◆ Given information
[Start of section]

(** ** What is known of an invitation that is shown *)
Record vetted (s : Nearby) (now : Z) (p : jobj) (addr : QString) (prt : Z) (i : jobj) : Prop := {
  vt_local : localAddress addr = true;
  vt_peer : ∃ key peer, endpoints s !! key = Some peer ∧ (record peer).["id"] = JStr (toStr p.["from"]) ∧ (record peer).["host"] = JS "1"
    ∧ address peer = addr ∧ (prt = 0 ∨ port peer = prt) ∧ now - seen peer < 25000
    ∧ (p.["automatic"] = JS "1" → verify now s p = true ∧ verify now s (record peer) = true ∧ p.["senderNonce"] = (record peer).["nonce"]);
  vt_here : (p.["scope"], p.["to"], p.["nonce"]) = identity s;
  vt_link : ∃ link, decode (toStr p.["link"]) = Some link ∧ hostId link = toStr p.["from"] ∧ addr ∈ addresses link
    ∧ now < expiresAt link ≤ now + 65000
    ∧ toStr i.["link"] = encode { link with addresses := [addr] } ∧ i.["expires"] = jnum (expiresAt link);
  vt_rest : i.["from"] = p.["from"] ∧ i.["automatic"] = p.["automatic"]
}.
Lemma endpoint_some now s id addr p e : endpoint now s id addr p = Some e →
  ∃ key, endpoints s !! key = Some e ∧ (record e).["id"] = JStr id ∧ now - seen e < 25000
    ∧ (addr = [] ∨ address e = addr) ∧ (p = 0 ∨ port e = p).
Proof.
  unfold Nearby.endpoint. intros ((key & e') & Hf & ->)%fmap_Some. apply find_some in Hf as [Hin H].
  apply list_elem_of_In in Hin. rewrite iterates in Hin. apply elem_of_map_to_list in Hin. exists key. cbn [snd] in *. bool_hyps.
  repeat match goal with K : (_ || _) = true |- _ => apply orb_true_iff in K end. unfold isEmpty in *. rewrite !bool_decide_eq_true in *.
  rewrite !Z.eqb_eq in *. done.
Qed.
Lemma invitation_some now s p peer link : invitation now s p peer = Some link →
  (record peer).["host"] = JS "1" ∧ p.["nonce"] = (m_record s).["nonce"] ∧ incoming s = ∅ ∧
  ∃ l, decode (toStr p.["link"]) = Some l ∧ link = { l with addresses := [address peer] }
    ∧ JStr (hostId l) = (record peer).["id"] ∧ now < expiresAt l ≤ now + 65000 ∧ address peer ∈ addresses l.
Proof.
  unfold Nearby.invitation. cbv zeta. destruct (_ || _ || _ || _) eqn:E; [done|]. destruct (decode _) as [l|]; [|done].
  destruct (negb (bool_decide (JStr (hostId l) = _)) || _ || _ || _) eqn:E2; [done|]. intros [= <-]. unfold jempty in *. bool_hyps.
  split_and!; try done. exists l. split_and!; done || lia.
Qed.
(** A datagram leaves the invitation, or brings one that is vetted. *)
Lemma receive_cases now data addr prt s :
  settled s (receiveDatagram now data addr prt s)
  ∨ vetted s now (fromJson data) addr prt (incoming (receiveDatagram now data addr prt s))
    ∧ identity (receiveDatagram now data addr prt s) = identity s.
Proof.
  unfold Nearby.receiveDatagram. destruct (_ || _) eqn:E0; [by left|]. cbv zeta. set (p := fromJson data). clearbody p.
  destruct (receiveResume now p addr prt s) as [taken s1] eqn:Er. pose proof (settled_receiveResume now p addr prt s) as H1. rewrite Er in H1. cbn [snd] in H1.
  destruct taken; [by left|]. assert (s1 = s) as ->.
  { revert Er. unfold Nearby.receiveResume. cbv zeta. destruct (negb _ && negb _); [by intros [= <-]|].
    destruct (negb _ || _ || _ || _ || _ || _ || _ || _ || _ || _ || _ || _); [done|]. destruct (bool_decide (_ = u "resume")).
    - by destruct (_ || _ || _ || _ || _ || _).
    - destruct (_ || _ || _ || _ || _ || _); [done|]. by destruct (negb (existsb _ _)). }
  destruct (endpoint now s _ addr prt) as [peer|] eqn:Ep; [|by left]. apply endpoint_some in Ep as (key & Hk & Hid & Hseen & Ha & Hp).
  destruct (negb _ || _ || _ || _) eqn:E1; [by left|]. destruct (_ && _) eqn:E2; [by left|].
  destruct (bool_decide (toStr p.["op"] = u "invite")).
  - destruct (invitation now s p peer) as [link|] eqn:Ei; [|by left]. right.
    apply invitation_some in Ei as (Hh & Hn & Hi & l & Hl & -> & Hhost & Hexp & Hin). split; [|done].
    bool_hyps. assert (address peer = addr) as Haddr.
    { destruct Ha as [->|Ha]; [|done]. unfold Nearby.localAddress in *. by rewrite null_remote in *. } subst addr.
    change (vetted s now p (address peer) prt
      (jinsert (jinsert (jinsert p "link" (JStr (encode { l with addresses := [address peer] }))) "name" (record peer).["name"])
        "expires" (jnum (expiresAt { l with addresses := [address peer] })))). split.
    + done.
    + exists key, peer. split_and!; try done. intros Hauto. rewrite bool_decide_true in E2 by done. cbn [andb] in E2. bool_hyps. by split_and!.
    + unfold identity. congruence.
    + exists l. rewrite Hid in Hhost. injection Hhost as Hhost. split_and!; try done; [lia..| |]; jsimp; done.
    + by jsimp.
  - destruct (_ && _ && _ && _ && _).
    + destruct (bool_decide (_ = u "verify")); [destruct (_ && code _); left; by right|]. destruct (bool_decide (_ = u "decline")); left; by right.
    + destruct (_ && _ && _ && _ && _); [left; by left|by left].
Qed.
Lemma step_cases s e : settled s (step s e)
  ∨ ∃ data addr prt, e.2 = Datagram data addr prt ∧ vetted s e.1 (fromJson data) addr prt (incoming (step s e)) ∧ identity (step s e) = identity s.
Proof.
  destruct e as [now e]. destruct e; cbn [Nearby.step fst snd].
  - left. apply settled_setIdentity.
  - left. apply settled_setCredentials.
  - left. left. apply settled_clear.
  - left. apply settled_found.
  - left. unfold lost. cbv zeta. destruct (bool_decide _); by right.
  - left. unfold failed. destruct (negb _); by right.
  - destruct (receive_cases now data addr p s) as [H|H]; [by left|right]. by exists data, addr, p.
  - left. apply settled_invite.
  - left. left. apply settled_accept.
  - left. by left.
  - left. left. apply settled_cancel.
  - left. by right.
  - left. apply settled_prove.
  - left. apply settled_resume.
  - left. destruct (timer s); [apply settled_tick|by right].
Qed.
(** The invitation that is shown was brought by a datagram. *)
Lemma incoming_vetted l : let s := history start l in
  incoming s = ∅ ∨ ∃ l1 t data addr prt l2, l = l1 ++ (t, Datagram data addr prt) :: l2
    ∧ vetted (history start l1) t (fromJson data) addr prt (incoming s) ∧ identity s = identity (history start l1).
Proof.
  induction l as [|e l IH] using rev_ind; [by left|]. cbv zeta in *. unfold Nearby.history in *. rewrite foldl_app. cbn [foldl].
  destruct (step_cases (foldl step start l) e) as [[H|[H1 H2]]|(data & addr & prt & He & Hv & Hi)].
  - by left.
  - destruct IH as [IH|(l1 & t & data & addr & prt & l2 & -> & Hv & Hi)]; [left; congruence|right].
    exists l1, t, data, addr, prt, (l2 ++ [e]). rewrite H1, H2. split_and!; [by rewrite <- app_assoc|done..].
  - right. exists l, e.1, data, addr, prt, []. destruct e as [t e]. cbn in He. subst e. split_and!; done.
Qed.
(** C11: An invitation is what it claims.  Whatever happened before, the link that accept
    returns came in a datagram from a device of the same account scope that discovery had
    seen at the address and port it came from, as a host, in the last 25 seconds; the
    datagram was addressed to this device and to this very instance of it; the link names
    that host and that address and no other, had at most 65 seconds to live and lives
    still; and where the invitation was automatic the datagram and the record of the host
    were signed with the account's key of the time. *)
Theorem invitation_vetted l now link s' : Forall (λ e, 0 ≤ e.1 ≤ 2^62) l → let s := history start l in
  accept now s = (link, s') → link ≠ [] →
  ∃ l1 t data addr prt l2, l = l1 ++ (t, Datagram data addr prt) :: l2 ∧
    let p := fromJson data in let s1 := history start l1 in
    vetted s1 t p addr prt (incoming s) ∧ (p.["scope"], p.["to"], p.["nonce"]) = identity s
    ∧ ∃ k, decode (toStr p.["link"]) = Some k ∧ hostId k = toStr p.["from"] ∧ link = encode { k with addresses := [addr] }
      ∧ now < expiresAt k ≤ t + 65000.
Proof.
  intros Ht s Ha Hl. unfold Nearby.accept in Ha. destruct (jempty (incoming s) || _) eqn:E; [congruence|].
  apply orb_false_iff in E as [E1 E2]. pose proof (incoming_vetted l) as HV. cbv zeta in HV. fold s in HV. clearbody s.
  destruct HV as [H|(l1 & t & data & addr & prt & l2 & El & Hv & Hi)].
  { unfold jempty in E1. by rewrite bool_decide_true in E1. }
  exists l1, t, data, addr, prt, l2. split; [done|]. cbv zeta. split_and!; [done|rewrite Hi; apply Hv|].
  destruct (vt_link _ _ _ _ _ _ Hv) as (k & Hk & Hh & Hin & Hx & Hlink & He). exists k. split_and!; try done; [| |lia].
  - destruct (endpoint _ _ _ _ _) as [peer|]; [|congruence]. destruct (_ && _); [congruence|]. injection Ha as <- _.
    rewrite <- Hlink. unfold sendTo, send. cbv zeta. by destruct (Z.of_nat _ <=? _).
  - unfold expires in E2. rewrite He in E2. unfold jlong, toLongLong0, jnum in E2. cbn [toStr] in E2.
    rewrite toLongLong_numberStr in E2; [cbn [default] in E2; by apply Z.leb_gt|].
    rewrite El in Ht. apply Forall_app in Ht as [_ [Ht _]%Forall_cons]. cbn in Ht. unfold int64_min, int64_max. lia.
Qed.
Module Client.
Import Records Base64.
(** ** What it keeps *)
(** A request that is out: [completion] is the function that gets its result; without one
    the result is for the application. The inspection and the snapshot that the functions
    refer to are named by the identifier and by the number they were made with. *)
Inductive Completion := Inspecting (id : QString) | Describing (k : nat) | Cataloguing (k : nat).
Record DriveRequest := mkRequest { envelope : jobj; completion : option Completion; transport : QString; pollDelay : Z }.
Record Inspection := mkInspection { path : QString; version : QString; token : QString; bytes : list N; size : Z }.
Record Snapshot := mkSnapshot { aliases : list jobj; shotSections : list jobj; keys : gset QString; revision : QString; cursor : QString }.
(** The arguments of the last Container::synchronize. *)
Record Mirror := mkMirror { mirrorId : QString; mirrorRoot : QString; rows : list jobj; available : bool; mirrorError : QString }.
(** The single shots of QTimer that are armed. *)
Inductive Timer := Transmit (id : QString) | Timeout (id : QString) | Inspect (id : QString) | InspectTimeout (id : QString)
  | Refresh | HostTimeout (id : QString).
Inductive Signal :=
| HostDriveResponse (id : QString) (result : jobj) | HostResponse (id : QString) (result : jobj) | Changed | Synchronized
| Sent (relayed : bool) (peer : QString) (payload : jobj)
| SyncReceive (id : QString) (result : jobj) | SyncOpen (container scope : QString) | SyncHostAccess (container scope : QString)
| SyncPeers (peers candidates : list QString) (host container : QString) | SyncClose | SyncNow
| NearbyClear | NearbyComplete | NearbyIdentity (scope id name kind : QString) | NearbyCredentials (primary : QString)
| NearbyResume (host : QString) (routes : list jval)
| PairingEnabled (enabled : bool) | RequestCredentials | RememberHost (host container : QString)
| LanStop | RelayStop | RelayStart (url peer name : QString) (credential : list N).
Record Client := mkClient {
  hasAccount : bool; hasNearby : bool; lease : bool;
  active : bool; online : bool; direct : bool; local : bool; refreshAgain : bool;
  container : QString; message : QString; registeredHost : QString; registeredContainer : QString;
  binding : jobj;
  server : QString; credential : list N;
  hostRequests : gset QString;
  driveRequests : gmap QString DriveRequest;
  driveTransports : gmap QString QString;
  inspections : gmap QString Inspection;
  snapshot : option (nat * Snapshot);
  sections : list jobj;
  mirror : Mirror;
  uuids : nat; snapshots : nat;
  timers : list Timer;
  out : list Signal
}.
Definition start (account : bool) : Client :=
  mkClient account false false false false false false false [] [] [] [] ∅ [] [] ∅ ∅ ∅ ∅ None [] (mkMirror [] [] [] false []) O O [] [].
(** What the other objects answer while a step runs: the account, the peers, the
    synchronization, the disk. [nextId] is the identifier that a transport gives to a
    request, empty when it refuses; [handled] the answer of Sync::Controller::handle. *)
Record View := mkView {
  signedIn : bool; storageScope : QString; driveHost : QString; driveContainer : QString;
  deviceId : QString; deviceName : QString; deviceType : QString; machineName : QString;
  pairingValid : bool; automaticPairing : bool; savedRoutes : list jval; relayCredential : list N;
  configured : QString; configuredValid : bool;
  lanConnected : bool; lanPaired : list QString; lanError : QString;
  relayReady : bool; relayPeers : list QString; relayError : QString;
  nearbyAuthenticated : bool; pairingStatus : QString;
  syncAvailable : bool; syncError : QString; handled : jobj; nextId : QString;
  locks : bool; opened : option QString; replicaBinding : jobj; hostDrive : option QString
}.
Definition driveError (e : QString) : jobj := obj [("ok", JBool false); ("error", JStr e)]%string.
Definition emit (x : Signal) (s : Client) : Client := { s with out := out s ++ [x] }.
Definition arm (t : Timer) (s : Client) : Client := { s with timers := timers s ++ [t] }.
Definition say (m : QString) (s : Client) : Client := emit Changed { s with message := m }.

Section client.
Context {PF : Platform}.
(** Replica::ChunkBytes, SharedStorage::maximumFileInformationBytes,
    Presentation::isControlFile, storeSectionName, QString::toLower, the text of a
    society URL with this path, QUuid::createUuid, QJsonDocument::fromJson. *)
Variables (ChunkBytes maximumFileInformationBytes : Z) (isControlFile : QString → bool) (sectionName toLower societyUrl : QString → QString).
Variables (uuid : nat → QString) (fromJson : list N → option jobj).
(** The identity of this object among the applications of the device. *)
Variable directPeerId : QString.
(** The order of a QHash. *)
Variables (iterateRequests : gmap QString DriveRequest → list (QString * DriveRequest))
          (iterateInspections : gmap QString Inspection → list (QString * Inspection)).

[End of section]

◆ What is needed
Among the entries above, locate the lines containing "rewrite toLongLong_numberStr in" and "RememberHost (host container : QString)", and transcribe exactly those two lines and all lines between.

◆ Expected answer
    rewrite toLongLong_numberStr in E2; [cbn [default] in E2; by apply Z.leb_gt|].
    rewrite El in Ht. apply Forall_app in Ht as [_ [Ht _]%Forall_cons]. cbn in Ht. unfold int64_min, int64_max. lia.
Qed.
Module Client.
Import Records Base64.
(** ** What it keeps *)
(** A request that is out: [completion] is the function that gets its result; without one
    the result is for the application. The inspection and the snapshot that the functions
    refer to are named by the identifier and by the number they were made with. *)
Inductive Completion := Inspecting (id : QString) | Describing (k : nat) | Cataloguing (k : nat).
Record DriveRequest := mkRequest { envelope : jobj; completion : option Completion; transport : QString; pollDelay : Z }.
Record Inspection := mkInspection { path : QString; version : QString; token : QString; bytes : list N; size : Z }.
Record Snapshot := mkSnapshot { aliases : list jobj; shotSections : list jobj; keys : gset QString; revision : QString; cursor : QString }.
(** The arguments of the last Container::synchronize. *)
Record Mirror := mkMirror { mirrorId : QString; mirrorRoot : QString; rows : list jobj; available : bool; mirrorError : QString }.
(** The single shots of QTimer that are armed. *)
Inductive Timer := Transmit (id : QString) | Timeout (id : QString) | Inspect (id : QString) | InspectTimeout (id : QString)
  | Refresh | HostTimeout (id : QString).
Inductive Signal :=
| HostDriveResponse (id : QString) (result : jobj) | HostResponse (id : QString) (result : jobj) | Changed | Synchronized
| Sent (relayed : bool) (peer : QString) (payload : jobj)
| SyncReceive (id : QString) (result : jobj) | SyncOpen (container scope : QString) | SyncHostAccess (container scope : QString)
| SyncPeers (peers candidates : list QString) (host container : QString) | SyncClose | SyncNow
| NearbyClear | NearbyComplete | NearbyIdentity (scope id name kind : QString) | NearbyCredentials (primary : QString)
| NearbyResume (host : QString) (routes : list jval)
| PairingEnabled (enabled : bool) | RequestCredentials | RememberHost (host container : QString)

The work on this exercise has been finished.